A growing number of people in their 50s, 60s, and beyond are rejecting traditional retirement and launching successful businesses — often achieving better outcomes than founders in their 30s.
When an eye injury during a pickleball tournament left Brad Robins with a black eye, he and a friend turned the mishap into an opportunity. Before they even returned home to Toronto from Ohio, they had already tapped decades of professional networks to start prototyping protective eyewear for the sport.
“One of your most valuable commodities as you age is your network,” said Robins, now 66. “None of this could have happened in my 20s or 30s. It could not have happened without the perspective and experiences that I’ve had.”
That quick action led to **Kitchen Blockers**, lens-free protective eyewear named for the “kitchen” area beside the pickleball net. Launched in 2025, the product is now sold in 52 countries. Robins, a serial entrepreneur with a background in advertising, sports marketing, and junior hockey team ownership, sees no room for retirement in his future.
“Retirement is not for me,” he said. “As an entrepreneur, how do you just chill? You can never shut off.”
The Data Backs Experience Over Youth
Robins’ success aligns with broader research. A 2020 study by researchers from MIT, Northwestern University, and the University of Pennsylvania found that the average age of successful startup founders is 45. More strikingly, a founder at age 50 is nearly **twice as likely** to achieve a successful exit — such as an acquisition or IPO — compared to one in their 30s.
“The highest success rates in entrepreneurship come from founders in middle age and beyond,” the researchers concluded.
This challenges common stereotypes. When Janine Vanderburg, co-founder of Changing the Narrative, asked multiple AI image generators to depict an entrepreneur, every result showed a young man in a hoodie — evoking a young Mark Zuckerberg. The images not only reinforced ageism but also ignored the data: older founders tend to outperform younger ones thanks to accumulated experience, problem-solving insight, and deep professional networks.
Why Older Adults Are Launching Businesses
Longer lifespans, rising costs for housing, healthcare, and daily expenses, and limited traditional job opportunities due to ageism are pushing many older adults toward entrepreneurship. Others seek purpose, flexibility, and the chance to leverage hard-earned skills.
“When workforce-participation rates are taken into account, more than one-fifth of those in the workforce aged 65 to 74 are starting and running new businesses,” said Donna Kelley, professor of entrepreneurship at Babson College.
Older entrepreneurs often benefit from paid-off mortgages, grown children, and decades of contacts. They also bring resilience forged through past successes and failures.
Real Stories of Reinvention
**Susan Lee Colby**, now 69, founded Grace Creative LA, an advertising agency targeting the 50-and-older market, at age 58 after feeling she had “aged out” of traditional agencies.
“There’s this whole treasure of older talent not being utilized,” she said. “You’re at the height of your abilities, and the world is telling you that you can go off and disappear.”
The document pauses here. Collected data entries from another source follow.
(** Class by class, the combination of precision and recall is the
    smoothed ratio of intersection to union, when every value is a class
    index. *)
Lemma iou_confusion_cell pred y_true classes (i : nat) :
  length (data pred) = length (data y_true) ->
  in_range classes pred -> in_range classes y_true ->
  (i < classes)%nat ->
  let m := confusion_matrix pred y_true classes in
  1 / (1 / ((entry m i i + smooth_1e_6) / (col_total classes m i + smooth_1e_6))
       + 1 / ((entry m i i + smooth_1e_6) / (row_total classes m i + smooth_1e_6))
       - 1)
  = (of_int (count_pixels (fun px => px.1 = Z.of_nat i ∧ px.2 = Z.of_nat i) pred y_true)
     + smooth_1e_6)
    / (of_int (count_pixels (fun px => px.1 = Z.of_nat i ∨ px.2 = Z.of_nat i) pred y_true)
       + smooth_1e_6).
Proof.
  intros Hlen Hp Ht Hi m. subst m.
  pose proof (in_range_pixels pred y_true classes) as Hin.
  rewrite confusion_matrix_entry, confusion_matrix_col_total,
    confusion_matrix_row_total by done.
  rewrite (count_pixels_ext (fun px => px.2 = Z.of_nat i ∧ px.1 = Z.of_nat i)
             (fun px => px.1 = Z.of_nat i ∧ px.2 = Z.of_nat i))
    by (intros; tauto).
  rewrite (count_pixels_ext
             (fun px => px.1 = Z.of_nat i ∧ (0 ≤ px.2 < Z.of_nat classes)%Z)
             (fun px => px.1 = Z.of_nat i))
    by (intros px Hpx; specialize (Hin px Hp Ht Hpx); tauto).
  rewrite (count_pixels_ext
             (fun px => px.2 = Z.of_nat i ∧ (0 ≤ px.1 < Z.of_nat classes)%Z)
             (fun px => px.2 = Z.of_nat i))
    by (intros px Hpx; specialize (Hin px Hp Ht Hpx); tauto).
  apply iou_algebra.
  - unfold of_int. rewrite <- !Z2Qc_inj_add. f_equal.
    apply (count_pixels_or_and (fun px => px.1 = Z.of_nat i) (fun px => px.2 = Z.of_nat i)).
  - apply smoothed_nonzero; [apply count_pixels_nonneg|apply smooth_1e_6_pos].
  - apply smoothed_nonzero; [apply count_pixels_nonneg|apply smooth_1e_6_pos].
  - apply smoothed_nonzero; [apply count_pixels_nonneg|apply smooth_1e_6_pos].
  - apply smoothed_nonzero; [apply count_pixels_nonneg|apply smooth_1e_6_pos].
Qed.
End iou_agreement.
Lemma sort_by_perm l : Permutation l (Chain.sort_by lt l).
Proof.
  unfold Chain.sort_by.
  assert (H : forall acc, Permutation (acc ++ l) (fold_left (fun acc x => Chain.insert_by lt x acc) l acc)).
  { induction l as [|x l IH]; intros acc; simpl; [rewrite app_nil_r; reflexivity|].
    etransitivity; [|apply IH].
    etransitivity; [apply Permutation_sym, Permutation_middle|].
    change (x :: acc ++ l) with ((x :: acc) ++ l).
    apply Permutation_app_tail, insert_by_perm. }
  apply (H []).
Qed.

Hypothesis lt_asym : forall a b, lt a b = true -> lt b a = false.
Hypothesis precede_trans : forall a b c,
  may_precede lt a b -> may_precede lt b c -> may_precede lt a c.

Lemma insert_by_ordered x l :
  ordered (may_precede lt) l -> ordered (may_precede lt) (Chain.insert_by lt x l).
Proof.
  induction l as [|y l IH]; simpl; [intros _; split; [constructor|exact I]|].
  intros [Hy Hs]. destruct (lt x y) eqn:E.
  - split; [|split; assumption].
    constructor; [apply lt_asym, E|].
    rewrite List.Forall_forall in *. intros z Hz.
    apply (precede_trans x y z); [apply lt_asym, E|apply Hy, Hz].
  - split; [|apply IH, Hs].
    rewrite List.Forall_forall in *. intros z Hz.
    apply (Permutation_in _ (Permutation_sym (insert_by_perm x l))) in Hz.
    destruct Hz as [<-|Hz]; [exact E|apply Hy, Hz].
Qed.

Lemma sort_by_ordered l : ordered (may_precede lt) (Chain.sort_by lt l).
Proof.
  unfold Chain.sort_by.
  assert (H : forall acc, ordered (may_precede lt) acc ->
            ordered (may_precede lt) (fold_left (fun acc x => Chain.insert_by lt x acc) l acc)).
  { induction l as [|x l IH]; intros acc Ha; simpl; [exact Ha|].
    apply IH, insert_by_ordered, Ha. }
  apply H. exact I.
Qed.

End sort_facts.

Section goal_facts.
Import Catalog Helper Chain.
Context (cfg : settings) (db : DB) (priced_plans : list plan).

Lemma rank_lt_asym a b : rank_lt a b = true -> rank_lt b a = false.
Proof.
  unfold rank_lt. destruct a as [[] x], b as [[] y]; simpl; intros H;
    try discriminate; try reflexivity;
    apply Z.ltb_lt in H; apply Z.ltb_ge; lia.
Qed.

Lemma rank_precede_trans a b c :
  may_precede rank_lt a b -> may_precede rank_lt b c -> may_precede rank_lt a c.
Proof.
  unfold may_precede, rank_lt. destruct a as [[] x], b as [[] y], c as [[] z]; simpl;
    intros H1 H2; try discriminate; try reflexivity;
    apply Z.ltb_ge in H1, H2; apply Z.ltb_ge; lia.
Qed.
Colby points out that people over 50 control about 70% of U.S. consumer spending but receive only around 5% of major advertising budgets. Her agency thrives by making older consumers feel truly seen. Her advice is straightforward: just start.
“You bring mastery because of all your experience,” she said. “The idea of retirement really needs to be retired.”
**Liddy Romero**, 45, launched Romero Cookies in 2024 after a divorce prompted her to pursue a long-held dream. Drawing on her parents’ Mexican-American recipes and her background leading a national nonprofit and raising millions in funding, she secured an SBA loan and reached $250,000 in sales in her first year.
“The challenges aren’t the business experience — I have that,” Romero said. “The challenge is, can I keep standing long enough for someone to see me?”
**Angelle Fouther**, 61, co-founded Kindred Communications with her daughter in late 2019, right before the COVID-19 pandemic. The firm supports organizations focused on equity and social change. Fouther encourages others not to wait for perfect conditions.
“Reliance on security is a misnomer,” she said. “You need to live according to your vision.” Age has given her clarity and the confidence that comes from decades of real-world lessons.
A Shift in Mindset
Across these stories, a common theme emerges: experience compounds. Networks deepen. Judgment improves. And the desire for purpose often grows stronger with age.
In a world quick to sideline older talent, these entrepreneurs are proving that starting later can mean starting stronger. Retirement, as many are discovering, is an outdated concept — one that’s being quietly retired by those who choose to keep building.